Given records:
[Start of Attachment]

Lemma ok_step x y : step x y -> ok x -> ok y.
Proof.
  intros Hstep Hok. destruct Hstep as [s X q0 k ts hs|s ts hs fuel|s X q0 k ts hs|s o ts hs fuel Ho
    |s m ts hs i t Hi Hn Hf|s m ts hs i X q0 k Hi|s m ts hs i o Hi|s p ts hs request Ha
    |s p ts hs1 X q0 k hs2|s p ts hs1 h hs2|s m ts hs e f|s m ts hs].
  - destruct Hok as [Hs Hm Ht Hh]. cbn in *. destruct Hm as [[HG Hg] [H0 Hhs]].
    destruct (HG s) as (He & Hw & Htasks & _). split; cbn; [| | |done].
    + split; [apply He, Hs|]. unfold keyed. rewrite Htasks, H0. intros i t. by rewrite lookup_empty.
    + split_and!; [apply Hg|congruence|done].
    + intros i p Hp. destruct (Ht i p Hp) as [(t & Hr & _) _]. by rewrite H0 in Hr.
  - destruct Hok as [Hs Hm Ht Hh]. split; cbn in *; [done| |done..]. by apply poised_loop.
  - by apply ok_loop_action.
  - destruct Hok as [Hs Hm Ht Hh]. split; cbn in *; [done| |done..]. by apply poised_loop.
  - by apply ok_spawn.
  - by apply ok_task_action.
  - by apply ok_end.
  - destruct Hok as [Hs Hm Ht Hh]. split; cbn in *; [done..|]. apply Forall_cons. split; [apply guar_accept|done].
  - by apply ok_handler_action.
  - destruct Hok as [Hs Hm Ht Hh]. split; cbn in *; [done..|].
    apply Forall_app in Hh as [Hh1 [_ Hh2]%Forall_cons]. by apply Forall_app.
  - destruct Hok as [Hs Hm Ht Hh]. split; cbn in *; [done| | |done].
    + destruct m; [done|]. eapply poised_interfere; [apply _|exact Hm|]. apply (rely_env 0).
    + intros i p Hp. destruct (Ht i p Hp) as [Hr Hpo]. split; [done|].
      eapply poised_interfere; [apply _|exact Hpo|]. apply rely_env.
  - destruct Hok as [Hs Hm Ht Hh]. split; cbn in *; [| | |done].
    + split; [apply Hs|]. intros i t. cbn. by rewrite lookup_empty.
    + split; [apply guar_startup|done].
    + intros i p. by rewrite lookup_empty.
Qed.

Lemma ok_initial s : db_inv (db s) -> ok (initial s).
Proof.
  intros Hd. split; cbn; [| | |done].
  - split; [done|]. intros i t. cbn. by rewrite lookup_empty.
  - split; [apply guar_startup|done].
  - intros i p. by rewrite lookup_empty.
Qed.

Lemma ok_reachable s x : db_inv (db s) -> rtc step (initial s) x -> ok x.
Proof.
  intros Hd Hx. assert (Hok : ok (initial s)) by by apply ok_initial. revert Hok.
  induction Hx as [x|x y z Hxy Hyz IH]; [done|]. intros Hok. by eapply IH, ok_step.
Qed.

(** What a step does to the tables. *)
Lemma step_tables x y :
  step x y -> ok x ->
  sealed (db (shared x)) (db (shared y)) /\ (limits (db (shared x)) -> limits (db (shared y))) /\
  ledger_step (ledger (db (shared x))) (ledger (db (shared y))).
Proof.
  intros Hstep [Hs Hm Ht Hh]. pose proof (proj1 Hs) as Hd. pose proof (ledger_refl _ Hd) as Hl.
  destruct Hstep; cbn in *; try (split_and!; [apply (reflexivity _)|done|exact Hl]).
  - destruct Hm as [[HG _] _]. destruct (HG s) as (? & ? & _ & HL). split_and!; auto.
  - apply poised_step in Hm as [HP _]; [|apply _]. destruct (HP Hd) as ([[? _ ?] ?] & _). done.
  - destruct (Ht i _ ltac:(eassumption)) as [_ Hp]. apply poised_step in Hp as [HP _]; [|apply _].
    destruct (HP Hd) as ([[? _ ?] ?] & _). done.
  - apply Forall_app in Hh as [_ [[HG _] _]%Forall_cons].
    destruct (HG s (proj2 Hs)) as [HP _]. destruct (HP Hd) as ([[? _ ?] ?] & _). done.
Qed.

Lemma reachable_tables x y :
  ok x -> rtc step x y ->
  sealed (db (shared x)) (db (shared y)) /\ (limits (db (shared x)) -> limits (db (shared y))).
Proof.
  intros Hok Hxy. induction Hxy as [x|x y z Hxy Hyz IH]; [split; [reflexivity|done]|].
  destruct (step_tables _ _ Hxy Hok) as (H1 & H2 & _). destruct (IH (ok_step _ _ Hxy Hok)) as [H3 H4].
  split; [by etrans|auto].
Qed.
End system.

(** ** Schedules

    A schedule names, step by step, the thread that acts; it runs the system. *)

Inductive Choice :=
| ChMain | ChSpawn (i : Z) | ChTask (i : Z)
| ChCall (request : ExternalAggregationRequest) | ChHandler (n : nat) | ChHangUp (n : nat)
| ChEnv (e : Env) | ChCrash.

Definition advance {HO : HashOrder} (config : Config) (x : System) (c : Choice) : System :=
  let '{| shared := s; main := m; threads := ts; handlers := hs |} := x in
  match c with
  | ChMain =>
      match m with
      | Starting (Act X q k) =>
          {| shared := (q s).1; main := Starting (k (q s).2); threads := ts; handlers := hs |}
      | Starting (Ret (Ok tt)) | Turn (Ret (Ok _)) | Turn (Ret (Err _)) =>
          {| shared := s; main := Turn (run_loop_iteration config 100); threads := ts; handlers := hs |}
      | Turn (Act X q k) =>
          {| shared := (q s).1; main := Turn (k (q s).2); threads := ts; handlers := hs |}
      | _ => x
      end
  | ChSpawn i =>
      match tasks s !! i, ts !! i with
      | Some {| t_request := r; t_result := None |}, None =>
          {| shared := s; main := m; handlers := hs;
             threads := <[i := task_body config {| t_request := r; t_result := None |}]> ts |}
      | _, _ => x
      end
  | ChTask i =>
      match ts !! i with
      | Some (Act X q k) =>
          {| shared := (q s).1; main := m; threads := <[i := k (q s).2]> ts; handlers := hs |}
      | Some (Ret o) =>
          {| shared := with_tasks (alter (set_result o) i (tasks s)) s; main := m;
             threads := delete i ts; handlers := hs |}
      | None => x
      end
  | ChCall request =>
      match m with
      | Turn p =>
          if agglayer config then
            {| shared := s; main := Turn p; threads := ts;
               handlers := accept_external_aggregation config request :: hs |}
          else x
      | Starting _ => x
      end
  | ChHandler n =>
      match m, hs !! n with
      | Turn p, Some (Act X q k) =>
          {| shared := (q s).1; main := Turn p; threads := ts;
             handlers := take n hs ++ k (q s).2 :: drop (S n) hs |}
      | _, _ => x
      end
  | ChHangUp n =>
      match m, hs !! n with
      | Turn p, Some _ =>
          {| shared := s; main := Turn p; threads := ts; handlers := take n hs ++ drop (S n) hs |}
      | _, _ => x
      end
  | ChEnv e => {| shared := with_env e (with_faults [] s); main := m; threads := ts; handlers := hs |}
  | ChCrash => {| shared := with_handles ∅ (with_tasks ∅ s); main := Starting (startup config);
                  threads := ∅; handlers := [] |}
  end.

Definition schedule {HO : HashOrder} (config : Config) (x : System) (cs : list Choice) : System :=
  foldl (advance config) x cs.

Lemma advance_steps {HO : HashOrder} config x c : rtc (step config) x (advance config x c).
Proof.
  destruct x as [s m ts hs].
  destruct c as [|i|i|request|n|n|e|]; cbn beta iota zeta delta [advance].
  - destruct m as [[[[]|e|]|X q k]|[[[]|e|]|X q k]]; try reflexivity; apply rtc_once;
      by constructor.
  - destruct (tasks s !! i) as [[r [o|]]|] eqn:Ht; try reflexivity.
    destruct (ts !! i) eqn:Hi; [reflexivity|]. apply rtc_once. by eapply step_spawn.
  - destruct (ts !! i) as [[o|X q k]|] eqn:Hi; [|..|reflexivity]; apply rtc_once;
      [by apply step_end|by apply step_task].
  - destruct m; [reflexivity|]. destruct (agglayer config) eqn:Ha; [|reflexivity].
    apply rtc_once. by apply step_call.
  - destruct m; [reflexivity|]. destruct (hs !! n) as [[o|X q k]|] eqn:Hn; [reflexivity|..|reflexivity].
    apply rtc_once. rewrite <- (take_drop_middle hs n _ Hn) at 1. apply step_handler.
  - destruct m; [reflexivity|]. destruct (hs !! n) as [h|] eqn:Hn; [|reflexivity].
    apply rtc_once. rewrite <- (take_drop_middle hs n _ Hn) at 1. apply step_hang_up.
  - apply rtc_once. apply step_env.
  - apply rtc_once. apply step_restart.
Qed.

Lemma advance_task_steps {HO : HashOrder} config x i :
  (match threads x !! i with Some _ => true | None => false end) = true ->
  step config x (advance config x (ChTask i)).
Proof.
  destruct x as [s m ts hs]. cbn beta iota zeta delta [advance shared main threads].
  destruct (ts !! i) as [[o|X q k]|] eqn:Hi; [intros _..|done]; [by apply step_end|by apply step_task].
Qed.

Lemma schedule_steps {HO : HashOrder} config x cs : rtc (step config) x (schedule config x cs).
Proof.
  revert x. induction cs as [|c cs IH]; intros x; cbn; [reflexivity|].
  etrans; [apply advance_steps|apply IH].
Qed.

(** A completed range against an L1 block that is not canonical, an aggregation
    over it, and a queued range. *)
Definition sample_rows : list OPSuccinctRequest :=
  [sample_range 1 100 110 Complete (Some (65, 999)) None; sample_agg 2 100 110 Prove None;
   sample_range 3 110 120 Unrequested (Some (65, 1065)) None].
Definition sample_start : Shared := sample_shared sample_rows (sample_env 100 140 3).
Definition sample_run (cs : list Choice) : System :=
  schedule sample_config (initial sample_config sample_start) cs.

Section theorems.
Context {HO : HashOrder} (config : Config).

(** C4: however the loop, the tasks, the calls of a coordinator, the
    environment, database faults and restarts interleave, a request that was invalidated stays invalidated, and
    it is never queued, complete or relayed again, so its proof is never
    aggregated or submitted. *)
Theorem invalidation_is_final s x y i (r : OPSuccinctRequest) :
  db_inv (db s) -> rtc (step config) (initial config s) x -> rtc (step config) x y ->
  rows (db (shared x)) !! i = Some r -> invalidated r = true ->
  exists r' : OPSuccinctRequest, rows (db (shared y)) !! i = Some r' /\ fixed r' = fixed r /\
    invalidated r' = true /\ status r' ∉ [Unrequested; Complete; Relayed].
Proof.
  intros Hd Hx Hxy Hr Hi.
  assert (Hok : ok config r x) by by eapply ok_reachable.
  destruct (reachable_tables _ _ _ _ Hok Hxy) as [Hs _].
  destruct (Hs (proj1 (ok_sound _ _ _ Hok))) as [Hinv Hk].
  destruct (Hk i r Hr Hi) as (r' & Hr' & Hf & Hi'). exists r'. split_and!; [done..|].
  by apply (inv_retired _ Hinv i).
Qed.

(** C5: however the loop, the tasks, the calls of a coordinator, the
    environment, database faults and restarts interleave, the requests of one chain and set of programs never
    exceed the configured limits: at most [max_concurrent_witness_gen] are in
    witness generation and at most [max_concurrent_proof_requests] are active. *)
Theorem admissions_within_limits q s x :
  db_inv (db s) ->
  within (max_concurrent_witness_gen config) (max_concurrent_proof_requests config) q (db s) ->
  rtc (step config) (initial config s) x ->
  count_rows (fun r => has_status [WitnessGeneration] r && admission_peer q r) (db (shared x))
    <= max_concurrent_witness_gen config /\
  count_rows (fun r => has_status [WitnessGeneration; Execution; Prove] r && admission_peer q r)
    (db (shared x)) <= max_concurrent_proof_requests config.
Proof.
  intros Hd Hl Hx. eapply (reachable_tables config q); [by apply ok_initial|exact Hx|exact Hl].
Qed.
(** C6: the whole system refines the abstract request ledger: every step of the
    loop, of a task, of a coordinator's call, of the environment or of a restart moves each request only
    along [advances], never undoes an invalidation and takes an invalidated
    request out of use, queues new requests under fresh numbers, and discards
    only requests that were never proved. *)
Theorem system_refines_ledger s x y :
  db_inv (db s) -> rtc (step config) (initial config s) x -> step config x y ->
  ledger_step (ledger (db (shared x))) (ledger (db (shared y))).
Proof.
  intros Hd Hx Hxy. eapply (step_tables config (sample_range 0 0 0 Unrequested None None)); [done|].
  by eapply ok_reachable.
Qed.
End theorems.

Definition sample_reorged : System := sample_run (replicate 40 ChMain).
Definition sample_later : System := schedule sample_config sample_reorged
  (replicate 40 ChMain ++ [ChSpawn 4] ++ replicate 20 (ChTask 4) ++ [ChCrash] ++ replicate 80 ChMain).

(** The first turn invalidates the range; the next turns, a task, a crash and
    the turns after it leave it so. *)
Lemma invalidation_is_final_witness :
  exists r r' : OPSuccinctRequest,
    rows (db (shared sample_reorged)) !! 1 = Some r /\ invalidated r = true /\
    rows (db (shared sample_later)) !! 1 = Some r' /\ invalidated r' = true /\ fixed r' = fixed r.
Proof.
  set (r := match rows (db (shared sample_reorged)) !! 1 with
            | Some r => r | None => sample_range 1 0 0 Failed None None end).
  destruct (invalidation_is_final sample_config sample_start sample_reorged sample_later 1 r)
    as (r' & Hr' & Hf & Hi & _).
  - apply db_check_inv. vm_compute. reflexivity.
  - apply schedule_steps.
  - apply schedule_steps.
  - vm_compute. reflexivity.
  - vm_compute. reflexivity.
  - exists r, r'. split_and!; [vm_compute; reflexivity|vm_compute; reflexivity|exact Hr'|exact Hi|exact Hf].
Defined.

[End of Attachment]

Exercise description: Wherever the string "revert" appears in the data above, copy the line it sits in.

Written response:
  intros Hd Hx. assert (Hok : ok (initial s)) by by apply ok_initial. revert Hok.
  revert x. induction cs as [|c cs IH]; intros x; cbn; [reflexivity|].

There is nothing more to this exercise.